***** Supplied data

(** The hard error of step 3: the proof entry of the issuer is located
    and the issuer has no revocation block. *)
Definition revocationBlockMissing (proofs : list ProofEntry) (issuer : Issuer)
  : bool :=
  match locatedProof proofs issuer, revocation issuer with
  | Some _, None => true
  | _, _ => false
  end.

(** Modelled from the spec: step 5, the reduction across issuers. *)
Definition reduceIssuers (outcomes : list (IssuanceStatus * bool)) : Fragment :=
  let issuance := map fst outcomes in
  let issuedOnAll := forallb issued issuance in
  let revokedOnAny := existsb snd outcomes in
  {| Core.name := name;
     Core.type := type;
     Core.data := Some (Issuance issuedOnAll revokedOnAny issuance);
     Core.reason := None;
     Core.status := if issuedOnAll && negb revokedOnAny then VALID else INVALID |}.

(** Modelled from the spec: the body of [verify]: step 6 (a missing proof
    array is a hard error before any issuer is looked at), then the
    concurrent per-issuer checks and their reduction. *)
Definition verifyBody (document : WrappedDocument)
  : Eff.M ResolverCall Fragment :=
  match proof document with
  | None => Eff.throw (NewError proofsMissing)
  | Some proofs =>
      (let merkleRoot := ("0x" ++ merkleRoot (signature document))%string in
       outcomes <- joinAll (map (checkIssuer merkleRoot proofs)
                                (issuers document)) ;;
       Eff.ret (reduceIssuers outcomes))%eff
  end.

(** Modelled from the spec: section 4.1, any failure inside [verify]
    becomes an ERROR fragment with code UNEXPECTED_ERROR. *)
Definition unexpectedError (e : JsError) : Fragment :=
  {| Core.name := name;
     Core.type := type;
     Core.data := Some (Caught e);
     Core.reason := Some
       {| message := err_message e;
          code := enum_UNEXPECTED_ERROR OpenAttestationDidSignedDocumentStatusCode;
          codeString := "UNEXPECTED_ERROR" |};
     Core.status := ERROR |}.

(** Modelled from the spec: [verify] of the DID-signed verifier. *)
Definition verify (document : WrappedDocument) : Fragment * list ResolverCall :=
  Eff.tryCatch (verifyBody document) unexpectedError.

End Verifier.

End DidSignedDocumentStatus.

(** ** The document-store call wrapper *)

Module DocumentStore.

(** [{contractAddress, method, args}] *)
Record Request : Type := mkRequest {
  contractAddress : string;
  method : string;
  args : list string
}.

Inductive AbiType : Type := Bytes32.

(** The read interface of a document store: the enumerated methods and the
    declared type of their arguments. *)
Definition readInterface : list (string * list AbiType) :=
  [("isIssued", [Bytes32]); ("isRevoked", [Bytes32])].

(** The chain as [execute] sees it: which addresses hold code, and what a
    well-formed read call answers. *)
Record Chain : Type := mkChain {
  hasCode : string -> bool;
  call : string -> string -> list string -> result bool
}.

(** The zero address, at which no contract is ever deployed. *)
Definition zeroAddress : string := "0x0000000000000000000000000000000000000000".

Definition contractNotDeployed : string := "contract not deployed".
Definition invalidInputArgument : string := "invalid input argument".
Definition methodNotFound : string := "contract.functions[method] is not a function".

Definition isHexDigit (c : ascii) : bool :=
  let n := nat_of_ascii c in
  ((48 <=? n) && (n <=? 57) || (97 <=? n) && (n <=? 102)
   || (65 <=? n) && (n <=? 70))%nat.

Fixpoint allHex (s : string) : bool :=
  match s with
  | EmptyString => true
  | String c rest => isHexDigit c && allHex rest
  end.

(** A [bytes32] argument: [0x] and 64 hexadecimal digits. *)
Definition conformsTo (t : AbiType) (arg : string) : bool :=
  match t with
  | Bytes32 =>
      String.prefix "0x" arg && (String.length arg =? 66)%nat
      && allHex (String.substring 2 64 arg)
  end.

Fixpoint conformsAll (ts : list AbiType) (args : list string) : bool :=
  match ts, args with
  | [], [] => true
  | t :: ts', a :: args' => conformsTo t a && conformsAll ts' args'
  | _, _ => false
  end.

Definition lookupMethod (m : string) : option (list AbiType) :=
  option_map snd (find (fun entry => fst entry =? m) readInterface).

(** Modelled from the spec: documentStore.js is not among the sources, only
    its integration test is.  [execute] tells the three failure kinds apart
    in the order section 4.4 lists them: the code-exists check at the
    address, then the arguments against the declared types of the method,
    when the interface has the method, and the method-not-found failure
    when it has not. *)
Definition execute (chain : Chain) (request : Request) : result bool :=
  if negb (hasCode chain (contractAddress request))
  then Throw (NewError contractNotDeployed)
  else match lookupMethod (method request) with
       | Some inputs =>
           if conformsAll inputs (args request)
           then call chain (contractAddress request) (method request) (args request)
           else Throw (NewError invalidInputArgument)
       | None => Throw (NewError methodNotFound)
       end.

End DocumentStore.

(** ** The specification's reading of the token identifier *)

Module TokenIdentifier.

Fixpoint zeros (n : nat) : string :=
  match n with
  | O => EmptyString
  | S k => String "0" (zeros k)
  end.

(** Left-pad [s] with zeros up to [width] characters. *)
Definition padStart (width : nat) (s : string) : string :=
  zeros (width - String.length s) ++ s.

(** The merkle root "hex-encoded, zero-padded" to the 64 digits of a
    32-byte value, as the specification words it. *)
Definition hexZeroPadded32 (root : string) : string :=
  "0x" ++ padStart 64 root.

End TokenIdentifier.

(** ** Test doubles and sample documents *)

Module Fixtures.

Import Core.

Definition registryA : string := "0x48399Fb88bcD031C556F53e93F690EEC07963Af3".
Definition registryB : string := "0x2f60375e8144e16Adf1979936301D8341D58C36C".
Definition holder : string := "0xe712878f6e8d5d4f9e87e10da604f9cb564c9a89".
Definition sampleRoot : string :=
  "1a040999254caaf7a33cba67ec6a9b862da1dacf8a0d1e3bb76347060fc615d6".

(** The addresses of [l] that are not in [seen], each kept where it occurs
    first. *)
Fixpoint distinctFrom (seen l : list string) : list string :=
  match l with
  | [] => []
  | a :: rest =>
      if existsb (String.eqb a) seen then distinctFrom seen rest
      else a :: distinctFrom (a :: seen) rest
  end.

(** Modelled from the spec: [getIssuersTokenRegistry] of common/utils is not
    among the sources.  It collects the distinct token-registry addresses the
    issuers reference, in the order the issuers first reference them. *)
Definition issuerRegistries (document : WrappedDocument) : list string :=
  distinctFrom []
        (flat_map (fun issuer => match tokenRegistry issuer with
                                 | Some a => [a]
                                 | None => []
                                 end) (issuers document)).

(** A chain on which [registryA] has minted every token to [holder],
    [registryB] has minted none, and any other address fails the call. *)
Definition sampleImports : TokenRegistryStatus.Imports :=
  {| TokenRegistryStatus.Options := string;
     TokenRegistryStatus.Provider := string;
     TokenRegistryStatus.Contract := string;
     TokenRegistryStatus.getIssuersTokenRegistry :=
       fun document => Ok (issuerRegistries document);
     TokenRegistryStatus.getProvider := fun network => Ok network;
     TokenRegistryStatus.connect := fun tokenRegistry _ => Ok tokenRegistry;
     TokenRegistryStatus.ownerOf := fun contract _ =>
       if contract =? registryA then Ok holder
       else if contract =? registryB then Ok TokenRegistryStatus.AddressZero
       else Throw (NewError "call exception");
     TokenRegistryStatus.contractNotMinted := fun merkleRoot address =>
       {| code := 1; codeString := "DOCUMENT_NOT_MINTED";
          message := "Document " ++ merkleRoot
                       ++ " has not been issued under contract " ++ address |};
     TokenRegistryStatus.getErrorReason := fun e address _ =>
       {| code := 3; codeString := "ETHERS_UNHANDLED_ERROR";
          message := "Error with smart contract " ++ address ++ ": "
                       ++ err_message e |};
     TokenRegistryStatus.OpenAttestationEthereumTokenRegistryStatusCode :=
       {| enum_SKIPPED := 4; enum_UNEXPECTED_ERROR := 0;
          enum_name := fun c => if (c =? 4)%Z then "SKIPPED"
                                else "UNEXPECTED_ERROR" |} |}.

Definition issuerWith (registry : option string) (r : option Revocation) : Issuer :=
  {| id := "did:ethr:0xE712878f6E8d5d4F9e87E10DA604F9cB564C9a89";
     tokenRegistry := registry;
     revocation := r |}.

Definition documentWith (root : string) (registries : list (option string))
  : WrappedDocument :=
  {| version := V2;
     issuers := map (fun registry => issuerWith registry None) registries;
     signature := {| merkleRoot := root |};
     proof := None |}.

Definition documentMinted : WrappedDocument := documentWith sampleRoot [Some registryA].
Definition documentNotMinted : WrappedDocument := documentWith sampleRoot [Some registryB].
Definition documentTwoRegistries : WrappedDocument :=
  documentWith sampleRoot [Some registryA; Some registryB].
Definition documentNoRegistry : WrappedDocument := documentWith sampleRoot [None].
Definition documentShortRoot : WrappedDocument := documentWith "ab" [Some registryA].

**********

▶ What is required: Give back exactly the lines from the first line of the records through the line holding "Definition verifyBody (document", including both of those lines and leaving out all others.

▶ Solved exercise:
(** The hard error of step 3: the proof entry of the issuer is located
    and the issuer has no revocation block. *)
Definition revocationBlockMissing (proofs : list ProofEntry) (issuer : Issuer)
  : bool :=
  match locatedProof proofs issuer, revocation issuer with
  | Some _, None => true
  | _, _ => false
  end.

(** Modelled from the spec: step 5, the reduction across issuers. *)
Definition reduceIssuers (outcomes : list (IssuanceStatus * bool)) : Fragment :=
  let issuance := map fst outcomes in
  let issuedOnAll := forallb issued issuance in
  let revokedOnAny := existsb snd outcomes in
  {| Core.name := name;
     Core.type := type;
     Core.data := Some (Issuance issuedOnAll revokedOnAny issuance);
     Core.reason := None;
     Core.status := if issuedOnAll && negb revokedOnAny then VALID else INVALID |}.

(** Modelled from the spec: the body of [verify]: step 6 (a missing proof
    array is a hard error before any issuer is looked at), then the
    concurrent per-issuer checks and their reduction. *)
Definition verifyBody (document : WrappedDocument)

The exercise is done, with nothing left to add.